Root rot (often Pythium or Phytophthora). Waterlogged soil suffocates roots and invites these water moulds. Improve drainage, stop watering, and remove the plant if the crown is already mushy. See our yellow-leaves guide for the overwatering side of this.

What to do right now

When you spot disease mid-wet-spell, you are aiming to slow the spread and dry things out. You will not cure a leaf that is already infected, so the job is protecting the rest of the plant and its neighbours.

  • Remove the worst-affected leaves and stems. Cut into healthy tissue with clean snips, and wipe the blades with rubbing alcohol between plants so you are not carrying spores around.
  • Do not handle plants while they are wet. Brushing past wet, infected foliage is one of the fastest ways to spread spores. Wait until things dry.
  • Open up airflow. Thin out crowded growth, pull a few weeds, and stake or space plants so air moves through. Drier leaves mean fewer infections.
  • Water at the base, in the morning. Keep water off the leaves entirely, and if you must water, do it early so anything that gets wet has all day to dry.
  • Mulch the soil surface. A layer of mulch stops rain from splashing soil-borne spores up onto lower leaves, which is how a lot of leaf spot and blight gets started.
  • Bag the bad stuff, do not compost it. Diseased material, especially anything you suspect is late blight, goes in the garbage, not the compost or the yard-waste pile. Most home compost never gets hot enough to kill these spores.

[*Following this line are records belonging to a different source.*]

(** The key with value [n], when [n] is in the range. *)
Definition to_int4 (n : Z) : option int4 :=
  (if bool_decide (int4_range n) as b return (Is_true b → int4) → option int4
   then λ k, Some (k I)
   else λ _, None) (mkInt4 n).

(** ** JavaScript strings and numbers *)

Module Js.

(** [String.prototype.startsWith]. *)
Definition startsWith (p s : string) : bool := String.prefix p s.

(** [String.prototype.substring(n)]: the code units from index [n] on. *)
Fixpoint substring (n : nat) (s : string) : string :=
  match n, s with
  | O, _ => s
  | S n', String _ s' => substring n' s'
  | S _, EmptyString => EmptyString
  end.

(** Lower-casing of one code unit below 256: [A]-[Z] and the Latin-1
    capitals U+00C0..U+00DE (U+00D7, the multiplication sign, apart). *)
Definition lower_unit (c : ascii) : ascii :=
  let n := N_of_ascii c in
  if ((65 <=? n) && (n <=? 90))%N then ascii_of_N (n + 32)
  else if ((192 <=? n) && (n <=? 222) && negb (n =? 215))%N
       then ascii_of_N (n + 32)
  else c.

(** [String.prototype.toLowerCase]. *)
Fixpoint toLowerCase (s : string) : string :=
  match s with
  | EmptyString => EmptyString
  | String c s' => String (lower_unit c) (toLowerCase s')
  end.

(** White space skipped by [parseInt], among the code units below 256. *)
Definition is_space (c : ascii) : bool :=
  let n := N_of_ascii c in
  ((9 <=? n) && (n <=? 13) || (n =? 32) || (n =? 160))%N.

Definition digit (c : ascii) : option Z :=
  let n := N_of_ascii c in
  if ((48 <=? n) && (n <=? 57))%N then Some (Z.of_N n - 48) else None.

Fixpoint skip_space (s : string) : string :=
  match s with
  | String c s' => if is_space c then skip_space s' else s
  | EmptyString => EmptyString
  end.

(** The longest prefix of decimal digits, accumulated left to right;
    [None] when there is no digit at all. *)
Fixpoint digits (acc : option Z) (s : string) : option Z :=
  match s with
  | String c s' =>
      match digit c with
      | Some d => digits (Some (10 * default 0 acc + d)) s'
      | None => acc
      end
  | EmptyString => acc
  end.

(** The numbers [parseInt] can return: [NaN], an integer below 2^53 in
    magnitude, which JavaScript holds exactly, or a number of magnitude 2^53
    or more (infinity included), whose value, rounded by JavaScript, is not
    modelled. *)
Inductive Number : Type :=
  | NaN
  | Int (n : Z)
  | Big.

Definition number_of (n : Z) : Number :=
  if Z.abs n <? 9007199254740992 then Int n else Big.

(** [Number.parseInt(s, 10)]. *)
Definition parseInt (s : string) : Number :=
  match skip_space s with
  | String "-"%char s' => from_option (λ n, number_of (- n)) NaN (digits None s')
  | String "+"%char s' => from_option number_of NaN (digits None s')
  | s' => from_option number_of NaN (digits None s')
  end.

(** [Number.prototype.toString] on a key: its decimal digits, after a minus
    sign when it is negative. *)
Definition toString (n : int4) : string := pretty (int4_val n).

End Js.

A copper-based or sulfur-based fungicide can help protect healthy foliage on vulnerable plants, but it is a shield, not a cure: it works best applied before or early in an outbreak, and you must follow the label for the specific plant. Plenty of gardens get through a wet year on cultural fixes alone.

Prevent the next round

  • Give plants room. Proper spacing is the single best fungal-disease defence. Crowded plants stay wet and trade spores freely.
  • Water the soil, not the plant. A soaker hose or drip line at the base keeps leaves dry. Overhead sprinklers are an invitation.
  • Clean up in fall. Many of these fungi overwinter on dead leaves and debris. Clearing diseased material in autumn breaks the cycle for next year.
  • Rotate your vegetables. Do not plant tomatoes or potatoes in the same spot two years running. It starves soil-borne diseases of a host.
  • Choose resistant varieties. Seed catalogues flag mildew- and blight-resistant cultivars. They are worth seeking out if you have had trouble before.

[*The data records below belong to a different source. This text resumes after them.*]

Lemma e91_security_metrics_witness :
  exists m,
    E91.security_analysis (E91.set_sifted_key [0%Z; 0%Z]
                             (E91.__init__ e91_six_pairs e91_bench)) 4 0 = Ok m
    /\ 0 <= E91.secure_key_rate_bps m <= E91.raw_key_rate_bps m.
Proof.
  assert (Hm : exists m,
             E91.security_analysis (E91.set_sifted_key [0%Z; 0%Z]
                                      (E91.__init__ e91_six_pairs e91_bench)) 4 0 = Ok m)
    by (vm_compute; eexists; reflexivity).
  destruct Hm as [m Hm]. exists m. split; [exact Hm|].
  assert (Hdur : 0 < E91.duration_seconds e91_six_pairs) by reflexivity.
  assert (Hec : 0 <= E91.error_correction_efficiency e91_six_pairs) by discriminate.
  exact (proj1 (e91_security_metrics
                  (E91.set_sifted_key [0%Z; 0%Z] (E91.__init__ e91_six_pairs e91_bench))
                  4 0 m Hdur Hec table_log2_unit Hm)).
Defined.


Lemma e91_result_keys_witness :
  exists r self' g',
    E91.run_protocol (E91.__init__ e91_six_pairs e91_bench) e91_six_pair_tape
    = Ok (r, self', g')
    /\ E91.final_key_bits r = Some (len (E91.final_key self')).
Proof.
  destruct e91_six_pair_run as (r & s & g' & Hrun & Hsucc).
  exists r, s, g'. split; [exact Hrun|].
  pose proof (e91_result_keys _ _ _ _ _ Hrun) as Hk. rewrite Hsucc in Hk. apply Hk.
Defined.


Lemma measurements_witness :
  exists pairs g alice_ms bob_ms self1 self2 g1 g2,
    E91.alice_measure (E91.__init__ e91_six_pairs e91_bench) pairs g
    = Ok (alice_ms, self1, g1)
    /\ E91.bob_measure self1 pairs g1 = Ok (bob_ms, self2, g2)
    /\ Forall2 (E91Pipeline.measures [0; 45; 90]%Z) pairs alice_ms
    /\ Forall2 (E91Pipeline.measures [45; 90; 135]%Z) pairs bob_ms.
Proof.
  destruct e91_six_pair_run as (r & s & g' & Hrun & _).
  destruct (E91Pipeline.e91_run_protocol_cases _ _ _ _ _ Hrun)
    as (pairs & g1 & am & s1 & g2 & bm & s2 & g3 & _ & Ha & Hb & _).
  exists pairs, g1, am, bm, s1, s2, g2, g3. split; [exact Ha|]. split; [exact Hb|].
  destruct (measurements_are_stamped_bits _ _ _ _ _ _ _ _ _ Ha Hb) as (H1 & H2 & _).
  split; assumption.
Defined.


Lemma e91_keys_witness :
  exists r self' g',
    E91.run_protocol (E91.__init__ e91_six_pairs e91_bench) e91_six_pair_tape
    = Ok (r, self', g')
    /\ Forall (fun b => b = 0%Z \/ b = 1%Z) (E91.sifted_key self').
Proof.
  destruct e91_six_pair_run as (r & s & g' & Hrun & _).
  exists r, s, g'. split; [exact Hrun|].
  exact (proj1 (e91_keys_are_bits _ _ _ _ _ _ Hrun)).
Defined.



(** ** Properties of the callers *)

Section Callers.
Context {G : Type} `{PyRandom G} `{PyMath}.



(** The [main] functions of bb84.py and e91.py return from every generator
    state: their parameters configure 100000 pulses and 10000 pairs, and
    the reports read only keys that the returned dictionary has. *)
Theorem demonstrations_return (g : G) :
  (exists g', BB84Demo.main g = inr g') /\ (exists g', E91Demo.main g = inr g').
Proof.
  split.
  - unfold BB84Demo.main.
    destruct (BB84Facts.bb84_run_protocol_total
                (BB84.mkParams 1e6 0.1 0.5 0.5 0.2 0.1 1.2 2 0.11)
                (BB84.mkChannel 0.2 50 0.001 0.8 1e-6 100) g) as [Hpos _].
    destruct (Hpos ltac:(reflexivity)) as (r & s & g' & Hrun). rewrite Hrun.
    destruct (BB84Pipeline.bb84_run_protocol_shape _ _ _ _ _ Hrun)
      as [->|[(q & t & m & ->)|(n & m & e & ->)]]; cbn; eexists; reflexivity.
  - unfold E91Demo.main.
    destruct (E91Facts.e91_run_protocol_total
                (E91.mkParams 1e5 0.1 0.8 1e-6 0.2 1 2 1.2 2)
                (E91.mkChannel 0.2 25 25 0.001 100) g) as [Hpos _].
    destruct (Hpos ltac:(reflexivity) ltac:(discriminate) ltac:(discriminate))
      as (r & s & g' & Hrun). rewrite Hrun.
    destruct (E91Pipeline.e91_run_protocol_shape _ _ _ _ _ Hrun)
      as [->|[->|[(m & chsh & ->)|(n & m & chsh & e & ->)]]]; cbn; eexists; reflexivity.
Qed.

End Callers.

An Alberta note: watch the potatoes and tomatoes

Our cool, wet stretches, especially a damp spell in mid to late summer, are exactly what late blight needs. It moves through potato and tomato plantings frighteningly fast, turning leaves and stems dark and greasy and rotting tubers in the ground. If you grow either crop, walk the rows after a long rain and look closely. Catching it early, pulling and bagging affected plants, and keeping the foliage as dry as you can are what save the harvest. When in doubt, take a photo and check it against a trusted local source before it spreads.

When it is not fungus at all

Not every problem after a wet week is a disease. Soft, yellowing, drooping leaves on a plant in soggy soil are often just waterlogged roots, which is a drainage issue, not an infection. Spots and stippling can be pests rather than fungus. If you are not sure which way to read the symptoms, our yellow-leaves troubleshooting guide and our pest identification guide will help you tell them apart.